What you should do:
Among the entries below, tally each line where the word "pyval" appears and state only the total.

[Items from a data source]
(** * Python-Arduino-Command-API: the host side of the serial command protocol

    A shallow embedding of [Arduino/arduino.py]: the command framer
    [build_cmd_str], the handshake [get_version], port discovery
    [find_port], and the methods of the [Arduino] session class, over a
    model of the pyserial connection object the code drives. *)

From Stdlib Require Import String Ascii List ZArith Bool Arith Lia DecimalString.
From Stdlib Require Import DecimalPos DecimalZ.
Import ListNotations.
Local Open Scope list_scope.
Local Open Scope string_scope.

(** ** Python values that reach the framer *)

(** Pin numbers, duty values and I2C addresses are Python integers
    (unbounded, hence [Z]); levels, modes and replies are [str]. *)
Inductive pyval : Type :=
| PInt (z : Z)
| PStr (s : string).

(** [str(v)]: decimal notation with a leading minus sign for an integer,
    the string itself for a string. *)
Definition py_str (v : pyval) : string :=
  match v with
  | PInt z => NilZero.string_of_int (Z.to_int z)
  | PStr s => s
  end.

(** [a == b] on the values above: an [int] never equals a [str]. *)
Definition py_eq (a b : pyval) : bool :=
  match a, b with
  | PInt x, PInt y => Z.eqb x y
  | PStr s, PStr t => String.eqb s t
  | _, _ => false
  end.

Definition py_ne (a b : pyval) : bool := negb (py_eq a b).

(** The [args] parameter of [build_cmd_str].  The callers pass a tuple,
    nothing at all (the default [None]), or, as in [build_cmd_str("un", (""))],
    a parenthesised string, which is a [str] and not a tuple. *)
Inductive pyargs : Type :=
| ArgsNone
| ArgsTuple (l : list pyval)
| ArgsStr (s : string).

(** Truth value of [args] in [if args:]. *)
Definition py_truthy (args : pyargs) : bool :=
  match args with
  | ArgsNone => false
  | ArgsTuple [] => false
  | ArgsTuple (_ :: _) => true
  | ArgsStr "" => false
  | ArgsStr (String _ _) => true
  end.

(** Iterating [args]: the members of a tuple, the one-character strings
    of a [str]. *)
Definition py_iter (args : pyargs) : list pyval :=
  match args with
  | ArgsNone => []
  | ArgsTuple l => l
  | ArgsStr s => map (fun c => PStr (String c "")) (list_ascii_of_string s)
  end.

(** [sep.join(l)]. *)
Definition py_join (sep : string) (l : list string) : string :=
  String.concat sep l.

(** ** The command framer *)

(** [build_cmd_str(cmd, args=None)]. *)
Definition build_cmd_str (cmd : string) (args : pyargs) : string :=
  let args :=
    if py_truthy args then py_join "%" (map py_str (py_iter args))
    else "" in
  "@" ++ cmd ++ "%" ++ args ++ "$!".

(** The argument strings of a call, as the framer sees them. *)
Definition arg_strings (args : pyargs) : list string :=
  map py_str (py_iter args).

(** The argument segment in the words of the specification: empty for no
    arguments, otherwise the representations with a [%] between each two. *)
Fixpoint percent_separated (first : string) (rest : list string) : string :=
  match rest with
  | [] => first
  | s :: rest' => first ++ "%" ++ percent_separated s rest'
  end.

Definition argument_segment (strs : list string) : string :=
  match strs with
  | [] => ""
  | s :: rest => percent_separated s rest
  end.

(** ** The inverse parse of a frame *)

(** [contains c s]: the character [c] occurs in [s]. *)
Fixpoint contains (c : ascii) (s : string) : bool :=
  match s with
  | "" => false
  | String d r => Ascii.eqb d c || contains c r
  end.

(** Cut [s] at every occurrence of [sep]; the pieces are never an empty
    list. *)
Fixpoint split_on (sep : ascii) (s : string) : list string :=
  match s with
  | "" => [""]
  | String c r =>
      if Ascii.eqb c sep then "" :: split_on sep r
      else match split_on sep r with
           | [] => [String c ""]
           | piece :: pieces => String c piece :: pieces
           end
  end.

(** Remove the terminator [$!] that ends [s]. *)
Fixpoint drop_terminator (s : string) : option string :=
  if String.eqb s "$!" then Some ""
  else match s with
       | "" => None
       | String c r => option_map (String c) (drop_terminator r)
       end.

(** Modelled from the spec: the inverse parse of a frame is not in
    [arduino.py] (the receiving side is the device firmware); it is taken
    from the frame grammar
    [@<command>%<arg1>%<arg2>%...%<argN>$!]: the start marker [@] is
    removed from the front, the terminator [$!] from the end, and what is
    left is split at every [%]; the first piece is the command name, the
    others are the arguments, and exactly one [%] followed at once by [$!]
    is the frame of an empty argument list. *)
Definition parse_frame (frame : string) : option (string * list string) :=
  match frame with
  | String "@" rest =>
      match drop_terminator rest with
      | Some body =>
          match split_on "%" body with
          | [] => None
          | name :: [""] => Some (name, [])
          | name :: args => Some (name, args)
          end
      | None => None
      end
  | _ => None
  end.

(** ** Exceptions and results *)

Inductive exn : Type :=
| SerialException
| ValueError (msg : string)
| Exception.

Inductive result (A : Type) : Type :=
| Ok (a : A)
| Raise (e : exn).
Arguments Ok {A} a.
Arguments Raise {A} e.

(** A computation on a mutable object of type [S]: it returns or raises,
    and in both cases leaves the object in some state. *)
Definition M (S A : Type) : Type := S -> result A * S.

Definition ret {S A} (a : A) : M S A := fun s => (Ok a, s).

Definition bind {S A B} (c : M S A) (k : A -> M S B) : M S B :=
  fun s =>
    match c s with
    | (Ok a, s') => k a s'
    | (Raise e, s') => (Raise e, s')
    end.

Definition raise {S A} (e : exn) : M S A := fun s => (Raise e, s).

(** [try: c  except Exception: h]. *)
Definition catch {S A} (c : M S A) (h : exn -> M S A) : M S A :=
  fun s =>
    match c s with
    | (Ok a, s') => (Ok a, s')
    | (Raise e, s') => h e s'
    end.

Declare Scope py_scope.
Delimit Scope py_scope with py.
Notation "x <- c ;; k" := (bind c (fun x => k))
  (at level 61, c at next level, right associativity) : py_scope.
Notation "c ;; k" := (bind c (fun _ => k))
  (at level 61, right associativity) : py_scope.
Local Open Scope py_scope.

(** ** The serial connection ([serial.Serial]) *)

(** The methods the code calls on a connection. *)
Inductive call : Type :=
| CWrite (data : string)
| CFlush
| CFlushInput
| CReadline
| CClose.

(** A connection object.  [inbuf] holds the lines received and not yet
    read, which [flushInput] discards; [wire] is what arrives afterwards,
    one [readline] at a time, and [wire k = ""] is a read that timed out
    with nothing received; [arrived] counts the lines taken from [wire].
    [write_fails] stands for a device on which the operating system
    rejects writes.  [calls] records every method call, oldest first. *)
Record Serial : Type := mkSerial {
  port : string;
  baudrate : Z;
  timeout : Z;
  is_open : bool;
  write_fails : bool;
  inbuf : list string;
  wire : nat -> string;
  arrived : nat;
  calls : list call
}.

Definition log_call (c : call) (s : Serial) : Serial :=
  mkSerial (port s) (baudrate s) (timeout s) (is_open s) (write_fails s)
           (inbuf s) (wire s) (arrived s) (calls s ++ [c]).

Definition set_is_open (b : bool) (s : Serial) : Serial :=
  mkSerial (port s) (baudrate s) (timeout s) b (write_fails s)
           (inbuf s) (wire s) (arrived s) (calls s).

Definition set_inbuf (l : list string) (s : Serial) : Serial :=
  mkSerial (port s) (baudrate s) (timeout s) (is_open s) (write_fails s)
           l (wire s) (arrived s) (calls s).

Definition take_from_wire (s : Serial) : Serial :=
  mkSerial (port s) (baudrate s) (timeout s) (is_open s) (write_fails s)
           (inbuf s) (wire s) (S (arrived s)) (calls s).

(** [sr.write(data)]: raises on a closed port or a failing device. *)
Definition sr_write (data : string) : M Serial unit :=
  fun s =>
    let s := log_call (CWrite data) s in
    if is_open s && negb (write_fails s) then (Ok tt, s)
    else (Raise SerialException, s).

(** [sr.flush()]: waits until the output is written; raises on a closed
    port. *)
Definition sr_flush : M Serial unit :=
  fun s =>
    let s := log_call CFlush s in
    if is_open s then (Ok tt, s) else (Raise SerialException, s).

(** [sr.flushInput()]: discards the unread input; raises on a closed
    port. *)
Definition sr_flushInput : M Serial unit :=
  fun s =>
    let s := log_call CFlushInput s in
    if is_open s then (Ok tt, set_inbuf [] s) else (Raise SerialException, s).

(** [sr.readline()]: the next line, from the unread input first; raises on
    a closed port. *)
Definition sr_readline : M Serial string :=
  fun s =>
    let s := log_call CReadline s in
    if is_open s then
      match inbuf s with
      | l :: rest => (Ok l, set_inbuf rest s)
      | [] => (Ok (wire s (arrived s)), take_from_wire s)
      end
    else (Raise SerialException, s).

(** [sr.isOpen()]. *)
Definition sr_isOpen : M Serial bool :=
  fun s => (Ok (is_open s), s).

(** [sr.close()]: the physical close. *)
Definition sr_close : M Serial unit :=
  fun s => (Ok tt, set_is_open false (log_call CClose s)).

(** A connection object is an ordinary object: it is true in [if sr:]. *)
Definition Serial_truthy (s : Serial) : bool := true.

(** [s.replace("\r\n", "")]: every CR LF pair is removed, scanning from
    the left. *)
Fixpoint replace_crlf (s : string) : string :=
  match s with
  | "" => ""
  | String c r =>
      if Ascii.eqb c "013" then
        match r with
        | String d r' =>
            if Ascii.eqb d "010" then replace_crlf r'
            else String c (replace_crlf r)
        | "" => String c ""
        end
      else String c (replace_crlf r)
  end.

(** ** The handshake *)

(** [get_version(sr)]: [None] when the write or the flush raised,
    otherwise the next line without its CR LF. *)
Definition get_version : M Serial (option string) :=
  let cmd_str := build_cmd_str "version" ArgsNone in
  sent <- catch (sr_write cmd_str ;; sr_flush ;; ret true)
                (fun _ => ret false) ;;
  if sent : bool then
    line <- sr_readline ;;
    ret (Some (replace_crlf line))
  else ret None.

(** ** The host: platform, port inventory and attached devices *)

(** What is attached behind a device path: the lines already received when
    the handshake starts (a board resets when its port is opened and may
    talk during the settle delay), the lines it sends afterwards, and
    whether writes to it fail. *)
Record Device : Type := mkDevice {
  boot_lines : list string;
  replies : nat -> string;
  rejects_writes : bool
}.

Output below:
6